▶ **YOUR ASSIGNMENT**
Show every line of the data that includes the word "pose".

▶ **DATA SUPPLIED**
(* ===== verification/FramingFacts.v ===== *)
(** * What the framing headers of a request mean

    The accepted values of Transfer-Encoding and Content-Length, without the
    loops of the code: the list of tokens, and the list of numbers. *)
From S2P Require Import Prelude RustStd Errors Validate Framing Head.

(** ** foldM *)

Lemma foldM_app {E A S} (step : S -> A -> result E S) s l k :
  foldM step s (l ++ k) = (s' ← foldM step s l; foldM step s' k).
Proof.
  revert s. induction l as [|x l IH]; intros s; [done|]. cbn [app foldM].
  destruct (step s x) as [s'|e]; [|done]. cbn [mbind result_bind]. apply IH.
Qed.

(** A nested loop over the pieces of the elements that matter. *)
Lemma foldM_flat {E A C S} (step : S -> C -> result E S) (use : A -> bool) (pieces : A -> list C) s l :
  foldM (fun s x => if use x then foldM step s (pieces x) else Ok s) s l
  = foldM step s (flat_map (fun x => if use x then pieces x else []) l).
Proof.
  revert s. induction l as [|x l IH]; intros s; [done|]. cbn [foldM flat_map].
  rewrite foldM_app. destruct (use x).
  - destruct (foldM step s (pieces x)) as [s'|e]; [|done]. cbn [mbind result_bind]. apply IH.
  - cbn [foldM mbind result_bind]. apply IH.
Qed.

(** ** Transfer-Encoding *)

Definition chunked_token (t : str) : bool := eq_ignore_ascii_case t (B "chunked").

(** All the pieces of the Transfer-Encoding values, not trimmed. *)
Definition te_pieces (hs : list (str * str)) : list str :=
  flat_map (fun h => if named (B "Transfer-Encoding") h then split "," (snd h) else []) hs.

Lemma te_tokens_pieces hs :
  te_tokens hs = List.filter (fun t => negb (is_empty t)) (map trim_ows (te_pieces hs)).
Proof.
  unfold te_tokens, te_pieces. induction hs as [|h hs IH]; [done|]. cbn [flat_map].
  rewrite map_app, List.filter_app, IH. by destruct (named _ h).
Qed.

Lemma hd_split_semicolon d s :
  hd d (split ";" s) = match split_once ";" s with Some (a, _) => a | None => s end.
Proof.
  destruct (split_once ";" s) as [[a r]|] eqn:Hs.
  - apply split_once_Some in Hs as [-> Ha]. by rewrite split_app.
  - apply split_once_None in Hs. by rewrite split_no_sep.
Qed.

Lemma chunked_is_token t : chunked_token t = true -> is_valid_token t = true.
Proof.
  unfold chunked_token, eq_ignore_ascii_case. intros Ht.
  apply beqs_eq in Ht. change (to_ascii_lowercase (B "chunked")) with (B "chunked") in Ht.
  unfold is_valid_token. apply andb_true_iff. split; [by destruct t|].
  assert (Hl : forallb is_token_char (to_ascii_lowercase t) = true) by (rewrite Ht; by vm_compute).
  unfold to_ascii_lowercase in Hl. rewrite forallb_forall in Hl |- *. intros b Hb.
  specialize (Hl (to_ascii_lowercase_byte b) (in_map _ _ _ Hb)). revert Hl. clear. byte_solve b.
Qed.

(** One piece: nothing, the token chunked, or an error. *)
Lemma te_request_token_spec n t0 :
  match te_request_token n t0 with
  | Ok n' =>
      trim_ows t0 = [] /\ n' = n \/
      chunked_token (trim_ows t0) = true /\ n = 0 /\ n' = 1
  | Err _ => trim_ows t0 <> [] /\ (chunked_token (trim_ows t0) = false \/ n <> 0)
  end.
Proof.
  unfold te_request_token, invalid. set (t := trim_ows t0).
  destruct (is_empty t) eqn:He; [left; by destruct t|].
  assert (Hne : t <> []) by (by intros ->).
  unfold base_coding. rewrite hd_split_semicolon.
  destruct (split_once ";" t) as [[a r]|] eqn:Hs.
  - assert (Hc : contains_byte ";" t = true).
    { apply split_once_Some in Hs as [-> _]. rewrite contains_byte_app. by rewrite orb_comm. }
    assert (Hn : chunked_token t = false).
    { destruct (chunked_token t) eqn:Ht; [|done]. apply chunked_is_token, andb_true_iff in Ht as [_ Ht].
      by rewrite (token_contains ";" t Ht) in Hc. }
    rewrite Hc. destruct (negb _); [by auto|]. destruct (eq_ignore_ascii_case _ _); by auto.
  - apply split_once_None in Hs. rewrite Hs. unfold t at 1 2 3. rewrite trim_ows_idempotent. fold t.
    destruct (is_valid_token t) eqn:Hv; cbn [negb].
    + fold (chunked_token t). destruct (chunked_token t) eqn:Ht; [|by auto].
      destruct (1 <? n + 1) eqn:Hn; [split; [done|right; lia]|]. right. split_and!; [done | lia | lia].
    + split; [done|]. left. destruct (chunked_token t) eqn:Ht; [|done]. by rewrite chunked_is_token in Hv.
Qed.

Lemma te_fold n ps n' :
  foldM te_request_token n ps = Ok n' <->
  let ts := List.filter (fun t => negb (is_empty t)) (map trim_ows ps) in
  ts = [] /\ n' = n \/ n = 0 /\ n' = 1 /\ exists t, ts = [t] /\ chunked_token t = true.
Proof.
  cbv zeta. revert n. induction ps as [|p ps IH]; intros n; cbn [foldM map List.filter].
  { split; [intros <-%Ok_inj; by left | intros [[_ ->]|(_ & _ & t & ? & _)]; done]. }
  pose proof (te_request_token_spec n p) as Hp.
  destruct (te_request_token n p) as [n1|e]; cbn [mbind result_bind].
  - rewrite IH. destruct Hp as [[-> ->]|(Hc & -> & ->)]; [done|].
    assert (Hne : is_empty (trim_ows p) = false) by (by destruct (trim_ows p)).
    rewrite Hne. cbn [negb]. split.
    + intros [[-> ->]|(H & _)]; [|done]. right. split_and!; [done..|]. by exists (trim_ows p).
    + intros [[H _]|(_ & -> & t & H & _)]; [done|]. left. by injection H as _ ->.
  - assert (Hne : is_empty (trim_ows p) = false) by (by destruct (trim_ows p); destruct Hp).
    rewrite Hne. cbn [negb]. split; [done|]. intros [[H _]|(-> & _ & t & H & Ht)]; [done|].
    injection H as <- H. destruct Hp as [_ [Hp|Hp]]; congruence.
Qed.

(** A request's Transfer-Encoding is accepted when its only token, if there is
    one, is chunked. *)
Lemma parse_te_request_iff hs b :
  parse_transfer_encoding_for_request hs = Ok b <->
  te_tokens hs = [] /\ b = false \/ exists t, te_tokens hs = [t] /\ chunked_token t = true /\ b = true.
Proof.
  unfold parse_transfer_encoding_for_request. rewrite te_tokens_pieces.
  assert (Hf : foldM te_request_header 0 hs = foldM te_request_token 0 (te_pieces hs)).
  { unfold te_pieces. rewrite <- foldM_flat. done. }
  rewrite Hf. destruct (foldM te_request_token 0 (te_pieces hs)) as [n|e] eqn:Ht; cbn [mbind result_bind].
  - apply te_fold in Ht. cbv zeta in Ht. destruct Ht as [[-> ->]|(_ & -> & t & -> & Hc)]; cbn [N.eqb Pos.eqb].
    + split; [intros <-%Ok_inj; by left | intros [[_ ->]|(t & ? & _)]; done].
    + split; [intros <-%Ok_inj; right; by exists t | intros [[? _]|(t' & _ & _ & ->)]; done].
  - split; [done|]. intros Hts. exfalso.
    assert (Hok : exists n, foldM te_request_token 0 (te_pieces hs) = Ok n).
    { destruct Hts as [[Hts _]|(t & Hts & Hc & _)];
        [exists 0; apply te_fold; cbv zeta; by left|exists 1; apply te_fold; cbv zeta; right; eauto]. }
    destruct Hok as [n Hn]. congruence.
Qed.

(** *** Responses *)

(** A coding a response may have: a token, and no parameters for chunked. *)
Definition coding_ok (t : str) : bool :=
  is_valid_token (base_coding t) && negb (chunked_token (base_coding t) && contains_byte ";" t).

Definition is_chunked_coding (t : str) : bool := chunked_token (base_coding t).

Definition chunked_count (ts : list str) : N := blen (List.filter is_chunked_coding ts).

(** What the last coding says. *)
Definition te_kind (ts : list str) : TransferEncodingResult :=
  match list.last ts with
  | None => TeNone
  | Some t => if is_chunked_coding t then TeChunked else TeOther
  end.

Lemma te_response_token_spec acc n t0 :
  te_response_token (acc, n) t0 =
    let t := trim_ows t0 in
    if is_empty t then Ok (acc, n)
    else
      if negb (is_valid_token (base_coding t)) then invalid "invalid Transfer-Encoding: not a valid token"
      else if negb (coding_ok t) then Err (Error.InvalidData chunked_params_error)
      else if is_chunked_coding t && (1 <? n + 1) then invalid "invalid Transfer-Encoding: duplicate chunked"
      else Ok (acc ++ [to_ascii_lowercase (base_coding t)], n + if is_chunked_coding t then 1 else 0).
Proof.
  unfold te_response_token. cbv zeta. destruct (is_empty _); [done|].
  unfold coding_ok, is_chunked_coding, chunked_token. destruct (is_valid_token _); cbn [negb andb]; [|done].
  destruct (eq_ignore_ascii_case _ _); cbn [andb negb]; [|by rewrite N.add_0_r].
  destruct (contains_byte _ _); cbn [negb]; [done|]. by destruct (1 <? n + 1).
Qed.

Lemma chunked_count_cons t ts : chunked_count (t :: ts) = (if is_chunked_coding t then 1 else 0) + chunked_count ts.
Proof. unfold chunked_count. cbn [List.filter]. destruct (is_chunked_coding t); rewrite ?blen_cons; lia. Qed.

Lemma te_response_fold acc n ps acc' n' :
  foldM te_response_token (acc, n) ps = Ok (acc', n') <->
  let ts := List.filter (fun t => negb (is_empty t)) (map trim_ows ps) in
  forallb coding_ok ts = true /\ n' = n + chunked_count ts /\ (chunked_count ts = 0 \/ n' <= 1) /\
  acc' = acc ++ map (fun t => to_ascii_lowercase (base_coding t)) ts.
Proof.
  cbv zeta. revert acc n. induction ps as [|p ps IH]; intros acc n; cbn [foldM map List.filter forallb].
  { rewrite app_nil_r, N.add_0_r. split; [by intros [= <- <-]%Ok_inj; auto | by intros (_ & -> & _ & ->)]. }
  rewrite te_response_token_spec. cbv zeta. destruct (is_empty (trim_ows p)) eqn:He; cbn [negb mbind result_bind]; [apply IH|].
  set (t := trim_ows p). cbn [forallb map]. rewrite chunked_count_cons.
  destruct (is_valid_token (base_coding t)) eqn:Hv; cbn [negb].
  2: { unfold invalid. split; [done|]. intros [Hx _]. unfold coding_ok in Hx. by rewrite Hv in Hx. }
  destruct (coding_ok t); cbn [negb andb]; [|by split; [|intros [? _]]].
  destruct (is_chunked_coding t); cbn [andb].
  - destruct (1 <? n + 1) eqn:Hn; unfold invalid.
    + split; [done|]. intros (_ & -> & Hx & _). lia.
    + cbn [mbind result_bind]. rewrite IH, <- app_assoc.
      split; intros (-> & -> & Hx & ->); split_and!; try done; lia.
  - cbn [mbind result_bind]. rewrite IH, <- app_assoc.
    split; intros (-> & -> & Hx & ->); split_and!; try done; lia.
Qed.

(** A response's Transfer-Encoding is accepted when its codings are tokens and
    chunked is there at most once, without parameters; the last coding counts. *)
Lemma parse_te_response_iff hs r :
  parse_transfer_encoding_for_response hs = Ok r <->
  forallb coding_ok (te_tokens hs) = true /\ chunked_count (te_tokens hs) <= 1 /\ r = te_kind (te_tokens hs).
Proof.
  unfold parse_transfer_encoding_for_response. rewrite te_tokens_pieces.
  assert (Hf : foldM te_response_header ([], 0) hs = foldM te_response_token ([], 0) (te_pieces hs)).
  { unfold te_pieces. rewrite <- foldM_flat. done. }
  rewrite Hf. set (ts := List.filter _ _).
  pose proof (fun acc n => te_response_fold [] 0 (te_pieces hs) acc n) as Hfold. cbv zeta in Hfold. fold ts in Hfold.
  assert (Hlast : forall acc, acc = map (fun t => to_ascii_lowercase (base_coding t)) ts ->
    (if is_empty acc then Ok TeNone
     else match list.last acc with
          | Some t => if t =s B "chunked" then Ok TeChunked else Ok TeOther
          | None => Ok TeOther
          end) = Ok (E := Error.t) (te_kind ts)).
  { intros acc ->. unfold te_kind. change (map ?f ts) with (f <$> ts). rewrite fmap_last. destruct ts as [|t0 ts0] eqn:Hts; [done|].
    cbn [fmap list_fmap is_empty]. destruct (list.last (t0 :: ts0)) as [t|] eqn:Hl; [|by apply last_None in Hl].
    cbn [fmap option_map option_fmap]. unfold is_chunked_coding, chunked_token, eq_ignore_ascii_case.
    change (to_ascii_lowercase (B "chunked")) with (B "chunked"). by destruct (_ =s _). }
  destruct (foldM te_response_token ([], 0) (te_pieces hs)) as [[acc n]|e]; cbn [mbind result_bind].
  - destruct (proj1 (Hfold acc n) eq_refl) as (H1 & H2 & H3 & H4). cbn [app] in H4. rewrite (Hlast acc H4), H1.
    split; [intros <-%Ok_inj; split_and!; try done; lia | by intros (_ & _ & ->)].
  - split; [done|]. intros (H1 & H2 & ->). exfalso.
    by discriminate (proj2 (Hfold _ _) (conj H1 (conj eq_refl (conj (or_intror H2) eq_refl)))).
Qed.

▶ **ANSWER SECTION**
  pose proof (te_request_token_spec n p) as Hp.
  pose proof (fun acc n => te_response_fold [] 0 (te_pieces hs) acc n) as Hfold. cbv zeta in Hfold. fold ts in Hfold.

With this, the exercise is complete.